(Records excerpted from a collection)
(** Witness of X19: the first asset doubled, the second tripled. *)
Lemma per_asset_scaling_changes_nothing_witness :
  returns_of (PerAsset.scale_columns [2; 3] Demo.prices)
  = returns_of Demo.prices.
Proof.
  assert (H1 : Forall (fun c => 0 < c) [2; 3]) by (repeat constructor; lra).
  assert (H2 : Forall (fun row => length row = length [2; 3])
                      (Pd.rows Demo.prices)) by repeat constructor.
  destruct (@per_asset_scaling_changes_nothing [2; 3] Demo.prices
              ["A"; "B"] H1 H2) as (H & _).
  exact H.
Defined.

(** Witness of X20: the second asset stays at 5. *)
Lemma flat_asset_has_zero_covariance_witness :
  nth 0 (nth 1 (cov_matrix_of Scenario.flat_second) []) NaN = Num 0.
Proof.
  assert (Hj : (1 < Pd.ncols Scenario.flat_second)%nat) by (simpl; lia).
  assert (Hk : (0 < Pd.ncols Scenario.flat_second)%nat) by (simpl; lia).
  assert (Hp : 5 <> 0) by lra.
  assert (Hflat : forall t, (t < length (Pd.rows Scenario.flat_second))%nat ->
                            Spec.price Scenario.flat_second t 1 = Num 5).
  { intros t Ht. do 4 (destruct t as [|t]; [reflexivity|]).
    simpl in Ht. lia. }
  assert (H2 : (2 <= length (Pd.crows (returns_of Scenario.flat_second)))%nat).
  { rewrite (@length_returns_of_priced Scenario.flat_second wf_flat_second).
    - simpl. lia.
    - simpl. lia.
    - exact priced_flat_second. }
  assert (Hnz : Spec.nonzero_prices Scenario.flat_second).
  { repeat constructor; intro H; injection H as H; lra. }
  destruct (@flat_asset_has_zero_covariance Scenario.flat_second 1 0 5
              wf_flat_second Hnz Hj Hk Hp Hflat H2) as (_ & H & _).
  exact H.
Defined.

End FurtherRuns.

• THE PROBLEM:
Reproduce each line of the entries in which the word "Spec" is found.

• EXERCISE RESPONSE:
                            Spec.price Scenario.flat_second t 1 = Num 5).
  assert (Hnz : Spec.nonzero_prices Scenario.flat_second).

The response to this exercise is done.